- Exercise requirements
Entries follow. Give back exactly the lines starting at the one containing "(X := λ _ s', inv" and ending at the one containing "split; [by apply inv_set_last_outgoing|].", and no other lines.

(Records drawn from a dataset)

(* ===== verification/V4LoopState.v ===== *)
(** The session state as the event loop of the MQTT 3.1.1 client uses it: what each operation
    leaves alone, and the invariant [sess] of the state together with the requests that wait in
    the loop's queues to be sent again. *)

From S2P Require Import Prelude.
From S2P Require Import Utf8.
From S2P Require Import Primitives.
From S2P Require Import CodecBase.
From S2P Require Import V4Base.
From S2P Require Import V4Acks.
From S2P Require Import V4Publish.
From S2P Require Import V4Subscribe.
From S2P Require Import V4Connect.
From S2P Require Import V4Packet.
From S2P Require Import Scheduler.
From S2P Require Import FixedBitSet.
From S2P Require Import SessionIO.
From S2P Require Import V4SessionFormat.
From S2P Require Import V4SessionTypes.
From S2P Require Import PacketIds.
From S2P Require Import V4State.
From S2P Require Import V4Clean.
From S2P Require Import V4Invariant.
From S2P Require Import V4Handlers.
From S2P Require Import V4Session.
From S2P Require Import V4CleanProofs.
From S2P Require Import V4Reachable.
From S2P Require Import V4Delivery.
From S2P Require Import V4Reconnect.
From S2P Require Import V4Persist.
From S2P Require Import V4Restore.
From S2P Require Import V4Recovery.
From S2P Require Import V4LoopTypes.
From S2P Require Import V4LoopSession.
From S2P Require Import V4EventLoop.
#[local] Open Scope Z_scope.

(** Half the range of [Instant], about 146 billion years. *)
Definition CLOCK_MAX : Z := 4611686018427387904 * 1000000000 - 1.

(** What client handles send; a timeout of a disconnection is less than half the range of the clock. *)
Definition client_request (r : Request) : Prop :=
  match r with
  | R_Publish _ | R_PubAck _ | R_PubRec _ | R_Subscribe _ | R_Unsubscribe _ => request_u16 r
  | R_DisconnectWithTimeout timeout => timeout ≤ CLOCK_MAX
  | R_Disconnect | R_DisconnectNow | R_PingReq => True
  | _ => False
  end.

(** ** Requests to be sent again *)

Definition pub_id (e : RequestEnvelope) : option Z :=
  match env_request e with R_Publish p => Some (pub_pkid p) | _ => None end.
Definition rel_id (e : RequestEnvelope) : option Z :=
  match env_request e with R_PubRel a => Some (pubrel_pkid a) | _ => None end.
Definition ctl_id (e : RequestEnvelope) : option Z :=
  match env_request e with
  | R_Subscribe u => Some (subscribe_pkid u)
  | R_Unsubscribe u => Some (unsubscribe_pkid u)
  | _ => None
  end.

Definition replay_ok (e : RequestEnvelope) : Prop :=
  match env_request e with
  | R_Publish p => pub_qos p ≠ AtMostOnce
  | R_PubRel _ => True
  | R_Subscribe u => filters u ≠ []
  | R_Unsubscribe u => topics u ≠ []
  | _ => False
  end.

Abbreviation pub_ids R := (list_to_set (omap pub_id R) : gset Z).
Abbreviation ctl_ids R := (list_to_set (omap ctl_id R) : gset Z).

(** ** Checkpoints *)

Definition persisted_request_ok (r : PersistedRequest) : Prop :=
  replay_request_ok r ∧
  match r with
  | PR_Subscribe u => psub_filters u ≠ []
  | PR_Unsubscribe u => punsub_topics u ≠ []
  | _ => True
  end.

(** A checkpoint that can be restored if its publishes fit into the window. *)
Record stored_ok (p : PersistedSession) : Prop := {
  stored_u16 : session_u16 p;
  stored_incoming : Forall (λ i, pi_pkid i ≠ 0) (session_incoming_qos2 p);
  stored_replay : Forall persisted_request_ok (session_replay p);
  stored_nodup : NoDup (request_pkid <$> session_replay p);
}.

Lemma stored_packet_ids m p :
  stored_ok p → window_count (session_replay p) ≤ m → packet_ids_ok m p.
Proof.
  intros [_ Hi Hr Hn] Hw. split_and!; try done. eapply Forall_impl; [exact Hr|]. by intros r [? _].
Qed.

Section LoopState.
  Context {B : Type} `{FixedBitSetLaws B}.

Implicit Types (s : MqttState B) (Rp Rc : gset Z).

(** ** What operations leave alone *)

(** No publish with identifier 0 is known as received. *)
Definition zero_free s : Prop :=
  contains (incoming_pub s) 0 = false ∧ contains (incoming_pubrec s) 0 = false.

(** No PUBREL queued for replay is touched, no publish is held back, and so on. *)
Record calm s s' : Prop := {
  calm_rel : outgoing_rel_replay_order s' = outgoing_rel_replay_order s;
  calm_collision : collision s = None → collision s' = None;
  calm_zero : zero_free s → zero_free s';
  calm_config : max_inflight s' = max_inflight s ∧ ack_mode s' = ack_mode s;
}.

Lemma calm_flows s s0 s' : flows_of s' = flows_of s0 → calm s s0 → calm s s'.
Proof.
  unfold flows_of. intros [= ? ? Hr ? Hip Hir ? ? Hc ? ? Hm Ha] [C1 C2 C3 C4].
  split; unfold zero_free in *; rewrite ?Hr, ?Hc, ?Hip, ?Hir, ?Hm, ?Ha; done.
Qed.

Lemma calm_refl s : calm s s.
Proof. by split. Qed.

Lemma calm_trans s1 s2 s3 : calm s1 s2 → calm s2 s3 → calm s1 s3.
Proof.
  intros [A1 A2 A3 A4] [C1 C2 C3 C4]. split; [congruence|auto|auto|].
  destruct A4, C4. split; congruence.
Qed.

Lemma calm_same s s' : flows_of s' = flows_of s → calm s s'.
Proof. intros Hf. eapply calm_flows; [exact Hf|apply calm_refl]. Qed.

(** The receiving side: identifier 0 is not recorded. *)
Lemma calm_receiving s pa ip ir o :
  (zero_free s → contains ip 0 = false ∧ contains ir 0 = false) → calm s (receiving s pa ip ir o).
Proof. intros Hz. by split. Qed.

Lemma put_bit_free (b : B) k v :
  0 ≤ k < bits_len b → contains b 0 = false → k ≠ 0 → contains (put_bit b k v) 0 = false.
Proof. intros Hk Hb Hne. rewrite contains_put_bit by done. by destruct (Z.eqb_spec k 0). Qed.

Lemma inv_in_range Rp Rc s k :
  inv Rp Rc s → is_u16 k →
  0 ≤ k < bits_len (incoming_puback s) ∧ 0 ≤ k < bits_len (incoming_pub s) ∧
  0 ≤ k < bits_len (incoming_pubrec s).
Proof.
  intros I Hk. destruct (inv_incoming _ _ _ I) as [-> -> -> _]. unfold is_u16 in Hk.
  unfold full_packet_identifier_len, u16_MAX. lia.
Qed.

(** ** Requests *)

Definition one_event s s' : Prop := ∃ e, events s' = events s ++ [e].

Lemma wp_request Rp Rc now s r notice :
  inv Rp Rc s → client_request r → graceful_disconnect r = false →
  (∀ p, r = R_Publish p → pub_qos p ≠ AtMostOnce → can_send_publish s p = true) →
  wp (handle_outgoing_packet_with_notice now r notice)
    (λ _ s', inv Rp Rc s' ∧ calm s s' ∧ one_event s s') (λ _ s', inv Rp Rc s' ∧ calm s s') s.
Proof.
  intros I Hc Hg Hcan. unfold handle_outgoing_packet_with_notice,
    handle_outgoing_packet_with_notice_internal. apply wp_bind.
  eapply wp_mono with (Q := λ _ s', inv Rp Rc s' ∧ calm s s' ∧ one_event s s')
    (X := λ _ s', inv Rp Rc s' ∧ calm s s'); [| |done].
  2: { intros a s' (I' & C & E). apply wp_bind, wp_modify, wp_ret.
       split; [by apply inv_set_last_outgoing|]. split; [|exact E]. by apply (calm_flows s s'). }
  destruct r as [p|[k]|[k]|c|[k]| | |sub|c|unsub|c| | | | |]; try done;
    cbn [client_request request_u16] in Hc.
  - unfold outgoing_publish_with_notice_internal. case_decide as Hq.
    { apply wp_bind, wp_modify, wp_ret. split; [by apply inv_set_events|].
      split; [by apply calm_same|by eexists]. }
    destruct (can_send_free _ _ _ _ I Hq Hc (Hcan p eq_refl Hq)) as (Hw & _ & Hnew).
    apply wp_bind. eapply wp_mono; [by apply (wp_admit_publish Rp Rc)| |].
    + intros [p'|] s' (I' & _ & Hr).
      * destruct Hr as (k & -> & _ & _ & _ & _ & Hf & He & _).
        apply wp_bind, wp_modify, wp_ret. split; [by apply inv_set_events|].
        split; [|eexists; fields; by rewrite He]. apply (calm_flows s s'); [done|].
        eapply calm_flows; [exact Hf|]. by split.
      * destruct Hr as [Hin _]. destruct Hnew. rewrite elem_live_ids. by left.
    + intros e s' (I' & (Hf & _) & _). split; [done|by apply calm_same].
  - apply wp_bind. eapply wp_mono; [by apply (wp_outgoing_puback Rp Rc)| |].
    + intros packet s' (_ & _ & -> & I'). apply wp_ret. split; [done|].
      split; [by apply calm_receiving|by eexists].
    + intros e s' (_ & _ & ->). split; [done|apply calm_refl].
  - apply wp_bind. eapply wp_mono; [by apply (wp_outgoing_pubrec Rp Rc)| |].
    + intros packet s' (Hin & _ & _ & -> & I'). apply wp_ret. split; [done|].
      split; [|by eexists]. apply calm_receiving. intros [Hz1 Hz2]. split; [done|].
      case_match; [done|]. destruct (inv_in_range _ _ _ _ I Hc) as (_ & _ & Hrange).
      apply put_bit_free; [done..|]. intros ->. congruence.
    + intros e s' (_ & -> & _). split; [done|apply calm_refl].
  - apply wp_bind. eapply wp_mono; [by apply (wp_outgoing_ping Rp Rc)| |].
    + intros packet s' (I' & _ & _ & Hf & He). apply wp_ret. split; [done|].
      split; [by apply calm_same|by eexists].
    + intros e s' (I' & Hf & _). split; [done|by apply calm_same].
  - apply wp_bind. eapply wp_mono; [by apply (wp_outgoing_subscribe Rp Rc)| |].
    + intros packet s' (I' & k & _ & _ & _ & Hf & He & _). apply wp_ret. split; [done|].
      split; [by eapply calm_flows; [exact Hf|]|by eexists].
    + intros e s' [-> _]. split; [done|apply calm_refl].
  - apply wp_bind. eapply wp_mono; [by apply (wp_outgoing_unsubscribe Rp Rc)| |].
    + intros packet s' (I' & k & _ & _ & _ & Hf & He & _). apply wp_ret. split; [done|].
      split; [by eapply calm_flows; [exact Hf|]|by eexists].
    + intros e s' [-> _]. split; [done|apply calm_refl].
  - apply wp_bind, wp_bind, wp_modify, wp_ret, wp_ret. split; [by apply inv_set_events|].
    split; [by apply calm_same|by eexists].
Qed.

- Task result
    (X := λ _ s', inv Rp Rc s' ∧ calm s s'); [| |done].
  2: { intros a s' (I' & C & E). apply wp_bind, wp_modify, wp_ret.
       split; [by apply inv_set_last_outgoing|]. split; [|exact E]. by apply (calm_flows s s'). }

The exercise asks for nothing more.